Older licensed drivers are the fastest-growing group

WASHINGTON – The U.S. had a record 221.7 million licensed drivers in 2016, and the fastest-growing group of drivers included people 65 and older, according to data published by the Federal Highway Administration (FHWA).

Almost one in five drivers – 41.7 million – were at least 65 years old, and the largest single-year percentage increase in licensed drivers was among those who are between 75 and 79 years old, increasing by 4.98 percent over the previous year.

The data collected from all 50 states and Washington, D.C., also showed that licensed drivers aged 85 or older increased by 161,182 people – or 4.62 percent – since the previous year, making it the nation’s second-fastest-growing demographic group in 2016.

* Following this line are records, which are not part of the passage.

(** An array of the map rewritten, and the entry set to a slice of it. *)
Lemma owns_update lo hi h a hd m key s s' (vs tail vs' tail' : list string) : owns lo hi h a hd -> h !! a = Some (CMap m) ->
  m !! key = Some s -> arr h s vs tail -> sl_ptr s' = sl_ptr s ->
  arr (<[sl_ptr s := CStrings (vs' ++ tail')%list]> h) s' vs' tail' ->
  owns lo hi (set_map (<[sl_ptr s := CStrings (vs' ++ tail')%list]> h) a (<[key := s']> m)) a (<[key := vs']> hd) /\
  frame lo hi h (set_map (<[sl_ptr s := CStrings (vs' ++ tail')%list]> h) a (<[key := s']> m)).
Proof.
  intros (Ha & Hhi & m' & Hm' & Hk & Hinj) Hm Hs Hvs Hp Hn. assert (m' = m) as -> by congruence. unfold set_map.
  assert (Hne : a <> sl_ptr s) by (intros Heq; destruct Hvs as [Hc _]; rewrite <- Heq in Hc; cbn in Hc; congruence).
  assert (Hsp : lo <= sl_ptr s < hi) by (specialize (Hk key); rewrite Hs in Hk; inversion Hk as [s1 v1 [Hr _]|]; done).
  split.
  - split; [done|]. split; [by rewrite !length_insert|]. exists (<[key := s']> m).
    split; [apply list_lookup_insert_eq; rewrite length_insert; lia|]. split.
    + intros k. destruct (decide (k = key)) as [->|Hkk].
      * rewrite !lookup_insert_eq. constructor. rewrite Hp. split; [done|]. exists tail'.
        apply (arr_same _ _ _ _ _ Hn), list_lookup_insert_ne. by rewrite Hp.
      * rewrite !lookup_insert_ne by done. pose proof (Hk k) as Hkk'.
        inversion Hkk' as [s1 v1 [Hr [t1 Ht1]] Hm1 Hh1|]; constructor. split; [done|]. exists t1.
        apply (arr_same _ _ _ _ _ Ht1). rewrite !list_lookup_insert_ne; [done| |].
        -- intros Heq. apply Hkk. by eapply Hinj.
        -- intros Heq. destruct Ht1 as [Hc _]. rewrite <- Heq in Hc. cbn in Hc. congruence.
    + intros k1 k2 s1 s2 H1 H2 Heq. apply lookup_insert_Some in H1 as [[<- <-]|[Hn1 H1]], H2 as [[<- <-]|[Hn2 H2]]; try done.
      * destruct Hn2. apply (Hinj _ _ _ _ Hs H2). congruence.
      * destruct Hn1. symmetry. apply (Hinj _ _ _ _ H1 Hs). congruence.
      * by eapply Hinj.
  - eapply frame_trans; apply frame_write; lia.
Qed.

Lemma owns_entry lo hi h a hd m key : owns lo hi h a hd -> h !! a = Some (CMap m) ->
  (exists s vs tail, m !! key = Some s /\ hd !! key = Some vs /\ arr h s vs tail) \/ (m !! key = None /\ hd !! key = None).
Proof.
  intros (_ & _ & m' & Hm' & Hk & _) Hm. assert (m' = m) as -> by congruence. specialize (Hk key).
  inversion Hk as [s vs [_ [tail Ht]] Hms Hh|]; [left|by right]. by exists s, vs, tail.
Qed.

Section HeapRedactor.
Context `{Unicode} `{MapRange} `{RedactDeps}.
Implicit Types (h : heap) (lo hi : nat).

(** ** Loops over a map refine the maps of the value model *)

Lemma set_each_body (f : string -> string) s vs tail h : arr h s vs tail ->
  exists h' tail', set_each f s h = Some h' /\ arr h' s (map f vs) tail' /\ touches (sl_ptr s) h h'.
Proof.
  intros Ha. eexists _, tail. split; [by apply set_each_map|]. split; [|apply touches_insert].
  by apply (arr_insert _ _ _ _ _ _ Ha); [apply length_map|].
Qed.

Lemma hp_regex_cell_put rules s i v h l tail : arr h s l tail -> l !! i = Some v ->
  hp_regex_cell rules s i v h = put h s i (regex_value rules v).
Proof.
  revert v h l. induction rules as [|rule rest IH]; intros v h l Ha Hi; pose proof (lookup_lt_Some _ _ _ Hi) as Hlt.
  - cbn. rewrite (arr_put _ _ _ _ _ _ Ha Hlt). f_equal. rewrite (list_insert_id l) by done. symmetry.
    apply list_insert_id. by destruct Ha.
  - cbn. rewrite (arr_put _ _ _ _ _ _ Ha Hlt). cbn [mbind option_bind].
    set (w := regexp_Replace (rgr_pattern rule) v Redacted).
    assert (Ha' : arr (<[sl_ptr s := wrap (<[i := w]> l ++ tail)%list]> h) s (<[i := w]> l) tail)
      by (apply (arr_insert _ _ _ _ _ _ Ha); [by rewrite length_insert|done]).
    assert (Hi' : <[i := w]> l !! i = Some w) by (by apply list_lookup_insert_eq).
    rewrite (arr_get _ _ _ _ _ _ Ha' Hi'). cbn [mbind option_bind]. rewrite (IH _ _ _ Ha' Hi').
    rewrite (arr_put _ _ _ _ _ _ Ha'), (arr_put _ _ _ _ _ _ Ha Hlt) by (by rewrite length_insert).
    by rewrite !list_insert_insert_eq.
Qed.

Lemma hp_regex_body_spec rules s vs tail h : arr h s vs tail ->
  exists h' tail', range_loop (hp_regex_cell rules s) s 0 (sl_len s) h = Some h' /\
    arr h' s (map (regex_value rules) vs) tail' /\ touches (sl_ptr s) h h'.
Proof.
  intros Ha. destruct (Ha) as (_ & _ & -> & _). eexists _, tail. split; [|split; [|apply touches_insert]].
  - apply range_loop_map; [done|]. intros i v h1 l Ha1 Hi. by eapply hp_regex_cell_put.
  - by apply (arr_insert _ _ _ _ _ _ Ha); [apply length_map|].
Qed.

Lemma map_values_imap f (hd : header) : map_imap (fun _ vs => Some (map f vs)) hd = map_values f hd.
Proof. apply map_eq. intros k. unfold map_values. rewrite map_lookup_imap, lookup_fmap. by destruct (hd !! k). Qed.

Lemma hp_mask_spec rules lo hi h a hd : owns_opt lo hi h a hd ->
  exists h', hp_mask rules a h = Some h' /\ owns_opt lo hi h' a (option_map (mask_values rules) hd) /\ frame lo hi h h'.
Proof.
  intros [a' hd' Ho|]; [|by exists h; split; [|split; [constructor|]]].
  apply (owns_each (fun '(key, vals) h =>
    if bool_decide (ToLower key ∈ rules) then set_each (fun _ : string => Redacted) vals h else Some h)
    (fun key vals => if bool_decide (ToLower key ∈ rules) then map (fun _ => Redacted) vals else vals))
    in Ho as (m & h' & Hm & He & Ho & Hf & _).
  - exists h'. cbn. rewrite Hm. split; [done|]. split; [by constructor|done].
  - intros k s vs tail h1 Ha. case_bool_decide; [by eapply set_each_body|]. by exists h1, tail.
Qed.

The study said that every state but five – Michigan, Oklahoma, South Dakota, West Virginia and Wyoming – saw increases among licensed drivers in 2016 compared with 2015.

The new data show 57 million drivers between the ages of 20 and 34 – generally known as Millennials – which accounted for nearly one in four U.S. drivers last year, increasing slightly from the 56.1 million reported in 2015.

Teen drivers continued to increase slightly for the third year in a row, rising to 8.8 million – the highest level since 2013 — but remained at among the lowest levels since the federal government began compiling driver’s license data in 1963.

In 2016, America’s 112.1 million licensed women drivers outnumbered their male counterparts by 2.5 million.

FHWA researchers have pioneered numerous safety enhancements – such as cutting-edge retroreflective laminates that make highway signs brighter and more visible from greater distances – to address the needs of older drivers, which range from declining vision to decreased flexibility and psychomotor performance, and changes in perceptual and cognitive performance.

In addition, the agency provides funding support to the Roadway Safety Foundation to operate the “Clearinghouse for Older Road User Safety,” which offers information for practitioners and for senior drivers as well.

Published in FHWA’s “Highway Statistics,” an annual compilation of information about drivers, vehicles and roads, the data reflect the growing demands on the U.S. highway system and informs decisions by transportation policymakers, researchers and academia.

Additional information about how the FHWA designs roads for older drivers can be found in “Handbook for Designing Roadways for the Aging Population,” available online at http://safety.fhwa.dot.gov/older_users/handbook.

The handbook offers substantial information on the methods and techniques used to accommodate this growing driver demographic.